Start of Data
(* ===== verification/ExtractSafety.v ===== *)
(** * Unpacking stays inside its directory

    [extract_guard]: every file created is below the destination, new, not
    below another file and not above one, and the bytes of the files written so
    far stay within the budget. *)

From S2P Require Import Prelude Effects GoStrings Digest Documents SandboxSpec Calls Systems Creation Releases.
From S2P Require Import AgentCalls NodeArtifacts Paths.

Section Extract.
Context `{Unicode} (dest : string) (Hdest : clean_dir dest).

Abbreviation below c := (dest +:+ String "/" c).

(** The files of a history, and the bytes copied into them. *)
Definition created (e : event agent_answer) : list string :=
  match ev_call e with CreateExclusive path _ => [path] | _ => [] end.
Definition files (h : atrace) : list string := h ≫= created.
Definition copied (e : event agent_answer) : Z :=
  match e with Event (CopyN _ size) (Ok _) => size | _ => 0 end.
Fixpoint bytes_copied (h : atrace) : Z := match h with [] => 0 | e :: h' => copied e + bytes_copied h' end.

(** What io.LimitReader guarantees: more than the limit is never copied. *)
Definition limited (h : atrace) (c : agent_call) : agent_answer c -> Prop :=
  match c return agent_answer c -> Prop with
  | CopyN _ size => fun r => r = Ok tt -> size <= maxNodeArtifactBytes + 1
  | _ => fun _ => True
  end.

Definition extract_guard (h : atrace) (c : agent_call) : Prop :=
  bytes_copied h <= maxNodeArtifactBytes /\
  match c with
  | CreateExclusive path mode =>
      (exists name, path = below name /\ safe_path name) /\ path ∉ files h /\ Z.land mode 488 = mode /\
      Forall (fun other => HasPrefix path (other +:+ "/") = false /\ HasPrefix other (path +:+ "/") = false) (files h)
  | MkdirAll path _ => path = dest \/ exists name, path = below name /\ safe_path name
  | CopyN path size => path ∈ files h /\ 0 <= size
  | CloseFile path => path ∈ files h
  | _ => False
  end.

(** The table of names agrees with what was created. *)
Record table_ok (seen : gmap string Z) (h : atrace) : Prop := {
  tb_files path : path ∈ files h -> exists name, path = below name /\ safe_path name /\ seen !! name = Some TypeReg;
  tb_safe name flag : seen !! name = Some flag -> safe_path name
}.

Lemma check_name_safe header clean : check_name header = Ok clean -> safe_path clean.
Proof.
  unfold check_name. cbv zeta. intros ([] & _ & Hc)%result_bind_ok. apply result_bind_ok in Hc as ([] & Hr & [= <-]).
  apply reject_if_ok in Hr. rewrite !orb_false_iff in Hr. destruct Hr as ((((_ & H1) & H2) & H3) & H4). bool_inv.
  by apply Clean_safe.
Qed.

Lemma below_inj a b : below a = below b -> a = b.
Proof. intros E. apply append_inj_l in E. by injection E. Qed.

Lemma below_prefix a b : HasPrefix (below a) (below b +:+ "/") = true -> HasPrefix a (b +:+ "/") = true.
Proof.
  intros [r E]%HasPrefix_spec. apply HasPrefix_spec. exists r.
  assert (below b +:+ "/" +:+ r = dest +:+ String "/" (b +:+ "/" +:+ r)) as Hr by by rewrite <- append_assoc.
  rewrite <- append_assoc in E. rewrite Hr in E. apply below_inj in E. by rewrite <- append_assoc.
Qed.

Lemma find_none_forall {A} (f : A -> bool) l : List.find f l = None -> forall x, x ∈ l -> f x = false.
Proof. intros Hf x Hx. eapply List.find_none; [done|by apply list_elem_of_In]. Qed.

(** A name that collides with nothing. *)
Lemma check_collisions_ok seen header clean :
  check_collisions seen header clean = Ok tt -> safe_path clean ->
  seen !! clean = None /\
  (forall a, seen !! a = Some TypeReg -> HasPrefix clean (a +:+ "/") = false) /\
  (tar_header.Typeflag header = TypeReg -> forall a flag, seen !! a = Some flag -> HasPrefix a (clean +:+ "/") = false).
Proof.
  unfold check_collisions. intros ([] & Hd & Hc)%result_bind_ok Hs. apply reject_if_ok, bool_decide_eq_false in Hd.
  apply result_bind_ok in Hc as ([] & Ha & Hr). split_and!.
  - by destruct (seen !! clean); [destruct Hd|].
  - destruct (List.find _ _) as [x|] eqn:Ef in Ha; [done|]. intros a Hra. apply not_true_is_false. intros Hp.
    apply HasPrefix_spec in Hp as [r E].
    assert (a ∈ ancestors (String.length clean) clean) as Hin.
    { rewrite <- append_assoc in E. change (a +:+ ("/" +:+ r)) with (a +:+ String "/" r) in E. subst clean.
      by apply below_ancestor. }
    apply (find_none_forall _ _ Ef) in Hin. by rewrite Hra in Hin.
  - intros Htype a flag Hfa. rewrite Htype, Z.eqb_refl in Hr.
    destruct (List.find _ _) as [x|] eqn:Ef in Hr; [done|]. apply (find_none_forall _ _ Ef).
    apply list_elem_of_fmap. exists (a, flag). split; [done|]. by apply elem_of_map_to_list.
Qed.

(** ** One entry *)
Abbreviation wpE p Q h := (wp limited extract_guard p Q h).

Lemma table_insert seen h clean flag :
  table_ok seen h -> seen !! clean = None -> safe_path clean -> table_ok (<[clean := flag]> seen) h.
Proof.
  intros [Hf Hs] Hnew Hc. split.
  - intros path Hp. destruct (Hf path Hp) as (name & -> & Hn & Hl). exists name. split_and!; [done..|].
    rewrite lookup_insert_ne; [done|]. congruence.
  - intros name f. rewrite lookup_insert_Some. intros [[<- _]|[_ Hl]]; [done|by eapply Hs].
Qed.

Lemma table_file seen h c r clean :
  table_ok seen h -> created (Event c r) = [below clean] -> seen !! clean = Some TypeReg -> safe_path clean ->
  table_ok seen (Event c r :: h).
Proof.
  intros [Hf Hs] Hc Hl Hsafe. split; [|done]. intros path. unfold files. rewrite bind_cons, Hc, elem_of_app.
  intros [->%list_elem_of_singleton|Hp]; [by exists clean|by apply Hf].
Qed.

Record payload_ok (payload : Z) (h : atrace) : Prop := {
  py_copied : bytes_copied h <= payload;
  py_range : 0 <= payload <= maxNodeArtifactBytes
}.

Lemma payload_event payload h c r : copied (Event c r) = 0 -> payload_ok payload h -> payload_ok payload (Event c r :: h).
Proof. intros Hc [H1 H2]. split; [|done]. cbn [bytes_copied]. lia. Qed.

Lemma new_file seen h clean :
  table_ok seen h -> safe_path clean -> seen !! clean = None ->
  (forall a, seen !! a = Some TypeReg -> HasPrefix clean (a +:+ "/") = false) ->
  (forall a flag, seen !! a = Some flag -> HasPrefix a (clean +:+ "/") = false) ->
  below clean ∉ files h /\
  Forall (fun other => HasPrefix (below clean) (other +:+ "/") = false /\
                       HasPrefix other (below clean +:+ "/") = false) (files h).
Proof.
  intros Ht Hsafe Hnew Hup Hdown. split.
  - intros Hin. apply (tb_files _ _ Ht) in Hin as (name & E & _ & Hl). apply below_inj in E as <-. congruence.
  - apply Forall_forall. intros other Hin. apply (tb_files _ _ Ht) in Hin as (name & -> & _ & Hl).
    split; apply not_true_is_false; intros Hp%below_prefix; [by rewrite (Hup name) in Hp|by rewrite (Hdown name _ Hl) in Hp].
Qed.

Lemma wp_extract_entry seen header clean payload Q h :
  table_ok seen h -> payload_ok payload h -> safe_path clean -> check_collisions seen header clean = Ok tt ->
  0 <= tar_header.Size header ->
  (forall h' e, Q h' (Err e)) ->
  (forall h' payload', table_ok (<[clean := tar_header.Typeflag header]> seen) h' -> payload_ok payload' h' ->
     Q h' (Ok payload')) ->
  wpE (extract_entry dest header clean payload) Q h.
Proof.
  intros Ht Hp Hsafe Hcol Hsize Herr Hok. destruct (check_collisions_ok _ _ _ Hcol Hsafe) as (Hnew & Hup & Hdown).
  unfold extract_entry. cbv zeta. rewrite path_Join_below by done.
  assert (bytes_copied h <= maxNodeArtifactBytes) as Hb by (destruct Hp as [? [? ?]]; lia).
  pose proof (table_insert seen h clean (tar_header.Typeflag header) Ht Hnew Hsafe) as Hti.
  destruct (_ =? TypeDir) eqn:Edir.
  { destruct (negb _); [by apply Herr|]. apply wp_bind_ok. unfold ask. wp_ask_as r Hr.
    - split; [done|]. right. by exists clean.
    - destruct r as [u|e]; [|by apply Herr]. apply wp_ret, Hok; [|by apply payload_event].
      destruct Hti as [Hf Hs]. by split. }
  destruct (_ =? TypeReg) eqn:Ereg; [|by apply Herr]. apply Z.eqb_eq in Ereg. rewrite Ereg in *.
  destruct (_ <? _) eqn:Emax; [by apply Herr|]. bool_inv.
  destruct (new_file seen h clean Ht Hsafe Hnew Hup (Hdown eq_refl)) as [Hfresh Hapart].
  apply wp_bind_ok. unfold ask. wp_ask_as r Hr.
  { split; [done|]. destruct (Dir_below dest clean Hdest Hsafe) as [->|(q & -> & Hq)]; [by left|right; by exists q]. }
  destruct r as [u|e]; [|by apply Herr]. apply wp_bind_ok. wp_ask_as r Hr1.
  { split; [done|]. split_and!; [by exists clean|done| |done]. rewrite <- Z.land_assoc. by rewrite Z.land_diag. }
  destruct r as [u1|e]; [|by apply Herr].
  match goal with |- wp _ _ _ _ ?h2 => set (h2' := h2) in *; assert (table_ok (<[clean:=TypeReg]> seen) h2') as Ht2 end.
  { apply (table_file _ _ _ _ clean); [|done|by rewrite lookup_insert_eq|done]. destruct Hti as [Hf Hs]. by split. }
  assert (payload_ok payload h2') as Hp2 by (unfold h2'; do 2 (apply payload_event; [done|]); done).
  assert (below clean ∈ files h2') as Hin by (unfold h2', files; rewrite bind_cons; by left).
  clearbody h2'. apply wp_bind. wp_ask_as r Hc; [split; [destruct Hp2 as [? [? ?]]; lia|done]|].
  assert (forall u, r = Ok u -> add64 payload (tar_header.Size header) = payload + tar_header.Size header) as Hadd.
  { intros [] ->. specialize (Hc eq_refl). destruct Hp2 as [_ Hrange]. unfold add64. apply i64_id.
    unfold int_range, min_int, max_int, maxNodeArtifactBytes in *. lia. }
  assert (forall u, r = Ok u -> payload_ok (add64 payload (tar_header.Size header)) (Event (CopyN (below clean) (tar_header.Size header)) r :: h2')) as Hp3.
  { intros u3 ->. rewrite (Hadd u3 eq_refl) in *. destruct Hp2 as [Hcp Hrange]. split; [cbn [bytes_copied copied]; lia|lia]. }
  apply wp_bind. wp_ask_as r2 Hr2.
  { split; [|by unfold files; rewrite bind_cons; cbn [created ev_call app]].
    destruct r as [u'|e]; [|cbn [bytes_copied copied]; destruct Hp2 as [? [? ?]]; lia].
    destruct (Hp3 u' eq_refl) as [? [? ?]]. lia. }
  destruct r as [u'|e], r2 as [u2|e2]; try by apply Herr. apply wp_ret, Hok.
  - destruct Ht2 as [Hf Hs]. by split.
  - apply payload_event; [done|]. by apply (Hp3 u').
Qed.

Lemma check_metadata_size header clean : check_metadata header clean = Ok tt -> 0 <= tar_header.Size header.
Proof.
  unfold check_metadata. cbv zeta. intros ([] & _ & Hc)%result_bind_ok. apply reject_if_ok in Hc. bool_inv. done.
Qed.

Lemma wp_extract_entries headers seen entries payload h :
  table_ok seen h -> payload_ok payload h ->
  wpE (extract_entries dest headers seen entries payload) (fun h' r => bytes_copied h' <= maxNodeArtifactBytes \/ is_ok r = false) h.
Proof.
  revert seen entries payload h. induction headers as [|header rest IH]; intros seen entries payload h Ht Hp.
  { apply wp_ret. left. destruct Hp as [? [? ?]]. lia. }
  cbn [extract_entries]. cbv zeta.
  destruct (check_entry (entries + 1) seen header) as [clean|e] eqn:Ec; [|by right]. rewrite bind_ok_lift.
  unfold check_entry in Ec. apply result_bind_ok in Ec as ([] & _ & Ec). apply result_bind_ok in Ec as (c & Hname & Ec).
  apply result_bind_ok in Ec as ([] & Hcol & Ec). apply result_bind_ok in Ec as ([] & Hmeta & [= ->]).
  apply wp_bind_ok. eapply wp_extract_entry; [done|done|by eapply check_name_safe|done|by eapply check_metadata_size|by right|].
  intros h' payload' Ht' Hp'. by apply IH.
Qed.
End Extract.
End of Data
Start of Data
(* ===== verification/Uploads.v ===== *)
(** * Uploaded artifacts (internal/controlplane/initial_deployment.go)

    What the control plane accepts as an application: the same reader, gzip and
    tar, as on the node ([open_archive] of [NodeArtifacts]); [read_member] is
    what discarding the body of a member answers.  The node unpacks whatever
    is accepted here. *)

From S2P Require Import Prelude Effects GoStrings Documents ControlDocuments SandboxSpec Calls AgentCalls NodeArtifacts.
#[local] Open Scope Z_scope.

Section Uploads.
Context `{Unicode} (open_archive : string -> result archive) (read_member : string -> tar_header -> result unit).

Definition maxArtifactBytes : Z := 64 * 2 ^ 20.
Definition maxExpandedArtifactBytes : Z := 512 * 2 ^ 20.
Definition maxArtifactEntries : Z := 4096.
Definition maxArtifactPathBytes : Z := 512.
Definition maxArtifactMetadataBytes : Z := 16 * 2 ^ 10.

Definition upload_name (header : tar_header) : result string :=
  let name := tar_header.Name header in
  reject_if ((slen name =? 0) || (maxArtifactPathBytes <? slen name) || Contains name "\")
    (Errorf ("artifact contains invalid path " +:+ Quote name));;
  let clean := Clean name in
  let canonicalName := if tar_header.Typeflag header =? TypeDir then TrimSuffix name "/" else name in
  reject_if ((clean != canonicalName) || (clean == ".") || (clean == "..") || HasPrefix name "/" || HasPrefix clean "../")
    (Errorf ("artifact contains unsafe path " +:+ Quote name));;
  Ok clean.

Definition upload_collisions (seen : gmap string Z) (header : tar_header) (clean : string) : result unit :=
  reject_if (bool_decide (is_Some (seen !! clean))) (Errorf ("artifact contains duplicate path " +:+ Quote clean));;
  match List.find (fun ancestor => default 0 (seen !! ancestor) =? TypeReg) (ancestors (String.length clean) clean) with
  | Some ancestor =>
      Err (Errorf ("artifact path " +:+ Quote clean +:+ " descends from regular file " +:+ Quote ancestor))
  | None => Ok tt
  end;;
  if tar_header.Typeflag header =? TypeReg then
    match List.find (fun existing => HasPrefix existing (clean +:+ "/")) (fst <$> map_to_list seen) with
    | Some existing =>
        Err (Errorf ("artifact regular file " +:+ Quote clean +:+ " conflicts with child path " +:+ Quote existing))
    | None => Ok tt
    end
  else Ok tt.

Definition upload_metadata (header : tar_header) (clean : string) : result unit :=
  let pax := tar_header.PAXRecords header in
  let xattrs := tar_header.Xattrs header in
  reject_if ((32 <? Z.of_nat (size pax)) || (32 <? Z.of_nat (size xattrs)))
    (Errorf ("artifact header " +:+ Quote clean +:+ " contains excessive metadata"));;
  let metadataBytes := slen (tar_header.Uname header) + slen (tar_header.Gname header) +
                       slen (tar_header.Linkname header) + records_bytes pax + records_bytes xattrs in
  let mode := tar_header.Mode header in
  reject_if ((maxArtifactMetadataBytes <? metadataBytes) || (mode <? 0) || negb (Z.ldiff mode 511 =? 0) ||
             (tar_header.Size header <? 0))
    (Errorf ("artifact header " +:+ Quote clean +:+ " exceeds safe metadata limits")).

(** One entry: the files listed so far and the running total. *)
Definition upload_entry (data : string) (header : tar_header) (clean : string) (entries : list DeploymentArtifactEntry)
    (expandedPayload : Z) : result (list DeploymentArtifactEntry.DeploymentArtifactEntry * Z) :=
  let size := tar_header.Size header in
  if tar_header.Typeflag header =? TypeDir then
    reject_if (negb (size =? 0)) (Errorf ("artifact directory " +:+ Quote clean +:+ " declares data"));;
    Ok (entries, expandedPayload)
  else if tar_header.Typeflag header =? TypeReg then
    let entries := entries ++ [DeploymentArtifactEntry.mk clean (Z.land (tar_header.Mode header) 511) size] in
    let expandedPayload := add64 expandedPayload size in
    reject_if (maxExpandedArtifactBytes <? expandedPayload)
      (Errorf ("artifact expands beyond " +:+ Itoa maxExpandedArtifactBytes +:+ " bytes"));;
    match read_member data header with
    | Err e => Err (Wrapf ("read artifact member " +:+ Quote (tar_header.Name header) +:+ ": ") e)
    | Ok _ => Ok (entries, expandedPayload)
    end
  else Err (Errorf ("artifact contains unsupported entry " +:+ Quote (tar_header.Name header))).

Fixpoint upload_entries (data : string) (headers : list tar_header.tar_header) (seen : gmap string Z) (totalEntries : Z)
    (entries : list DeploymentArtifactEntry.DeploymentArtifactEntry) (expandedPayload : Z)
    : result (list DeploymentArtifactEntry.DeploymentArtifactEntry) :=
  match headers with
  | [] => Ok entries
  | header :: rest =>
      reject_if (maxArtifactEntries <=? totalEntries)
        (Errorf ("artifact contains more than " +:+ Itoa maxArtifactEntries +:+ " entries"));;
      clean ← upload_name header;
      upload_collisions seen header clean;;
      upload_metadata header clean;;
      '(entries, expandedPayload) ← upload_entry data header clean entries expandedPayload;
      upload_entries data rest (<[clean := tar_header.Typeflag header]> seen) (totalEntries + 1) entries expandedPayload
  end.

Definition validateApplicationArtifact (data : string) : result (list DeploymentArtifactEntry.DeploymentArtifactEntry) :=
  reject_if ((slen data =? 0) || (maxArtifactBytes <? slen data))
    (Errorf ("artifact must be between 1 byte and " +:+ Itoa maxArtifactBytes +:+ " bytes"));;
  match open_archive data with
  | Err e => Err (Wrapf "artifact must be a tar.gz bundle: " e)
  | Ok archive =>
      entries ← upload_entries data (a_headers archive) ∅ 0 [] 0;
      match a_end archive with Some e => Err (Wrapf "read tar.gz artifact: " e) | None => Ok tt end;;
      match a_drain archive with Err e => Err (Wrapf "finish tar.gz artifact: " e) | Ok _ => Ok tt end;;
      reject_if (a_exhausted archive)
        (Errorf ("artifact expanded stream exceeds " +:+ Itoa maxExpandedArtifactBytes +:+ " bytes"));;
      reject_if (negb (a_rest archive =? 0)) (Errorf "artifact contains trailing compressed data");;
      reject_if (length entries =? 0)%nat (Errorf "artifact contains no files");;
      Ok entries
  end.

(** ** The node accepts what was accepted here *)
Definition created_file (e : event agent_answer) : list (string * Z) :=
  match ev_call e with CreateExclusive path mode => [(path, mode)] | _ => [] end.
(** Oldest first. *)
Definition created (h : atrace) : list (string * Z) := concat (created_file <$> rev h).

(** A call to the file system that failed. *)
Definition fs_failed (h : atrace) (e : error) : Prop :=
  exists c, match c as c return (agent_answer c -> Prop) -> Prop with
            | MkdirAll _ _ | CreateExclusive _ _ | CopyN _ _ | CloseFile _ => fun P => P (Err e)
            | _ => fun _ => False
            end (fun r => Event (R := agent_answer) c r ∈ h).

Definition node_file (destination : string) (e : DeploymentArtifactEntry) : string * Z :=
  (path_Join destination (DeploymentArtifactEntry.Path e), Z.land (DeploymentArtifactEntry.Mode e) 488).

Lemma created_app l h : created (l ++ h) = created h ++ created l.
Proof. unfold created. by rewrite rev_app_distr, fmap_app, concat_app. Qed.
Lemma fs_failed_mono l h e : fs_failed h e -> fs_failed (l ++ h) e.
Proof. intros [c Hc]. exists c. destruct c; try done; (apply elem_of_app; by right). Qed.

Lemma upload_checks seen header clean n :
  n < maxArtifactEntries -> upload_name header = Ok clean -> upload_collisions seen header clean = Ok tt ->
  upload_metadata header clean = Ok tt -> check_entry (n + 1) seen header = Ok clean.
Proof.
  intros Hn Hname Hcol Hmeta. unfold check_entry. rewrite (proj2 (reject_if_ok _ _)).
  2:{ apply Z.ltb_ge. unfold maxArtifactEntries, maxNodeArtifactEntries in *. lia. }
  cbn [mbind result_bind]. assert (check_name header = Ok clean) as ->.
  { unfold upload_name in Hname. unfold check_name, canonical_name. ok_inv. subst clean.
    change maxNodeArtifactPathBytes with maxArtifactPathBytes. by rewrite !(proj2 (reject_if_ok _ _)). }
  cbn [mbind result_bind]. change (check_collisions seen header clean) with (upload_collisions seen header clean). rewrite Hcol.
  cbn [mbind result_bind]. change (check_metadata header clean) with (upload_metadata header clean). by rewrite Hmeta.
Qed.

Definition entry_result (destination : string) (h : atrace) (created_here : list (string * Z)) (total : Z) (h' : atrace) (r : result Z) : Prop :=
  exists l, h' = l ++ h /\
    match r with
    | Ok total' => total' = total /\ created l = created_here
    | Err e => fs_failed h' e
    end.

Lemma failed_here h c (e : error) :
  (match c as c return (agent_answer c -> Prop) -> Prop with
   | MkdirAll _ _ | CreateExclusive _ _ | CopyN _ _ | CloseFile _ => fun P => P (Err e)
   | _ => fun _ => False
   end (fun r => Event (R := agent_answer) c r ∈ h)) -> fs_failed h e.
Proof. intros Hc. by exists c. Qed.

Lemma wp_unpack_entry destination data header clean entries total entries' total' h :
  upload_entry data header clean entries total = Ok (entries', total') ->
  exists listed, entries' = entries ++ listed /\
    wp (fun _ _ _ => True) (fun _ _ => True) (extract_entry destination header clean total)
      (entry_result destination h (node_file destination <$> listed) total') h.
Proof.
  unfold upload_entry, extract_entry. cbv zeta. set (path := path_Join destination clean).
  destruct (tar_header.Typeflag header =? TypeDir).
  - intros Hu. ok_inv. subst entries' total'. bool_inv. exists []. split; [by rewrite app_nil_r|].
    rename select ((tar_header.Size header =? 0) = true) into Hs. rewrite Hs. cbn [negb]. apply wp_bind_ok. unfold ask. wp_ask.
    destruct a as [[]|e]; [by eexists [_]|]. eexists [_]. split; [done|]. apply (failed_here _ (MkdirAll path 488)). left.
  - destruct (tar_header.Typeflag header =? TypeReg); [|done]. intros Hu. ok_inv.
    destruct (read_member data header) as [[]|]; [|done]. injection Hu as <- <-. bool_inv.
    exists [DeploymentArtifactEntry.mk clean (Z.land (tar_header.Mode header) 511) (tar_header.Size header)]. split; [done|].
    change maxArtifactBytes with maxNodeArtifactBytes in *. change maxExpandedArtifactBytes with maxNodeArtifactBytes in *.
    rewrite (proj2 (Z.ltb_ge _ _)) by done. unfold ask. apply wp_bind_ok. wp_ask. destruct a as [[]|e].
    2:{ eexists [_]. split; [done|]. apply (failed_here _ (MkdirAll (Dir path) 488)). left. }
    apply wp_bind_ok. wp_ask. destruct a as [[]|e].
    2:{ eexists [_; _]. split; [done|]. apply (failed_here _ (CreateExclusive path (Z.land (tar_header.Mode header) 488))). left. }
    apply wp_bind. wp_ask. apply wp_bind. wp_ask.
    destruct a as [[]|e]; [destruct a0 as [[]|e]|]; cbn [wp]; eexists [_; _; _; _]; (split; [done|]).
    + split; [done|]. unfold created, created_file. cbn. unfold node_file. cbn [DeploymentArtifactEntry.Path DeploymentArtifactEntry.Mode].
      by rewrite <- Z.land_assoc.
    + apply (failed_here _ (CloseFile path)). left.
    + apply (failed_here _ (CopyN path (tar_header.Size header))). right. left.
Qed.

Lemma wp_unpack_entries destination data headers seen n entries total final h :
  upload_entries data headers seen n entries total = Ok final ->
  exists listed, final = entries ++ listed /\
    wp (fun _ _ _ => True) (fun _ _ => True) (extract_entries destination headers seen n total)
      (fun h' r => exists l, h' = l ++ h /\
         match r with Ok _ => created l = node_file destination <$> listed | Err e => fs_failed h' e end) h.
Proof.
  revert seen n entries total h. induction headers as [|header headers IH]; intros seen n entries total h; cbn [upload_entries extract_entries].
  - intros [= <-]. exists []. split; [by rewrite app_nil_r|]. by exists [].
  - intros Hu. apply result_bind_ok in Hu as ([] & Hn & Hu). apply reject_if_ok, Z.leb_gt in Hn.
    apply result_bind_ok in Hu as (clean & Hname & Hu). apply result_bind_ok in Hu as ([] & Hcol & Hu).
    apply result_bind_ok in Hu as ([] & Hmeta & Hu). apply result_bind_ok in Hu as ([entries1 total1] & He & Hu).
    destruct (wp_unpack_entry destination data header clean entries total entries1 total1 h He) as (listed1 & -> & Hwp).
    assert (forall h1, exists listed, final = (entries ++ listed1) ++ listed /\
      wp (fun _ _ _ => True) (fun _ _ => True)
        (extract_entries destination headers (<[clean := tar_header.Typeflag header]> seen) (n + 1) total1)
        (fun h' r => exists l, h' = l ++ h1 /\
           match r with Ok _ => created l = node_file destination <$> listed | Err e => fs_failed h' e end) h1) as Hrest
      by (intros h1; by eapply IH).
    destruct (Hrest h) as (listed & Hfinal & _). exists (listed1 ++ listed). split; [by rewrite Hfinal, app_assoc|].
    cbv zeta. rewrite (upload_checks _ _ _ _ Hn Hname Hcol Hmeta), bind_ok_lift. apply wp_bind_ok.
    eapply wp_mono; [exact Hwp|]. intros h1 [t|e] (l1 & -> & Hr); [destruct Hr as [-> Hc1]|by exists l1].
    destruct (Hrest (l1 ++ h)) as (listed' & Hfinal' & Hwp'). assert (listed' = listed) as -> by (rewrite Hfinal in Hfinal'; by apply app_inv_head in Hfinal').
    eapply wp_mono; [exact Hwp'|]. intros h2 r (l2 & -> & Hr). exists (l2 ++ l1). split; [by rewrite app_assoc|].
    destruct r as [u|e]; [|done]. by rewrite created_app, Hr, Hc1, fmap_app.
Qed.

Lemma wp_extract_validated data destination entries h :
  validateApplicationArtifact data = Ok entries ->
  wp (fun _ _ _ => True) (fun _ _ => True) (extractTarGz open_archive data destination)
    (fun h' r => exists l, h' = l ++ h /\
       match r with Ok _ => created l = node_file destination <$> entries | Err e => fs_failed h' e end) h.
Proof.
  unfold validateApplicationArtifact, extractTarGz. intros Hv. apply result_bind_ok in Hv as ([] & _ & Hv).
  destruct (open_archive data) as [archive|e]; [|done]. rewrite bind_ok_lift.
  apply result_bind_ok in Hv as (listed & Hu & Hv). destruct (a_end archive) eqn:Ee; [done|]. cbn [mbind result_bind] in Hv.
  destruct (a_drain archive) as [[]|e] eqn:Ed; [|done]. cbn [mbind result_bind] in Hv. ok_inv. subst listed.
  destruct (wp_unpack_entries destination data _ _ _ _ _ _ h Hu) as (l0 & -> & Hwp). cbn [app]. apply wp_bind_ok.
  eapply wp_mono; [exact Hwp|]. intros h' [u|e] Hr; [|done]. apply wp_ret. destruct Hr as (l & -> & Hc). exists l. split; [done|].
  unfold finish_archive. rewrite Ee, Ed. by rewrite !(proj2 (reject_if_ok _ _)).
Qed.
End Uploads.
End of Data
# Instructions to follow
Above this instruction are the records; retype exactly the lines from the one containing "(** * Uploaded" up to and including the one containing "let canonicalName := if".

# Solved exercise
(** * Uploaded artifacts (internal/controlplane/initial_deployment.go)

    What the control plane accepts as an application: the same reader, gzip and
    tar, as on the node ([open_archive] of [NodeArtifacts]); [read_member] is
    what discarding the body of a member answers.  The node unpacks whatever
    is accepted here. *)

From S2P Require Import Prelude Effects GoStrings Documents ControlDocuments SandboxSpec Calls AgentCalls NodeArtifacts.
#[local] Open Scope Z_scope.

Section Uploads.
Context `{Unicode} (open_archive : string -> result archive) (read_member : string -> tar_header -> result unit).

Definition maxArtifactBytes : Z := 64 * 2 ^ 20.
Definition maxExpandedArtifactBytes : Z := 512 * 2 ^ 20.
Definition maxArtifactEntries : Z := 4096.
Definition maxArtifactPathBytes : Z := 512.
Definition maxArtifactMetadataBytes : Z := 16 * 2 ^ 10.

Definition upload_name (header : tar_header) : result string :=
  let name := tar_header.Name header in
  reject_if ((slen name =? 0) || (maxArtifactPathBytes <? slen name) || Contains name "\")
    (Errorf ("artifact contains invalid path " +:+ Quote name));;
  let clean := Clean name in
  let canonicalName := if tar_header.Typeflag header =? TypeDir then TrimSuffix name "/" else name in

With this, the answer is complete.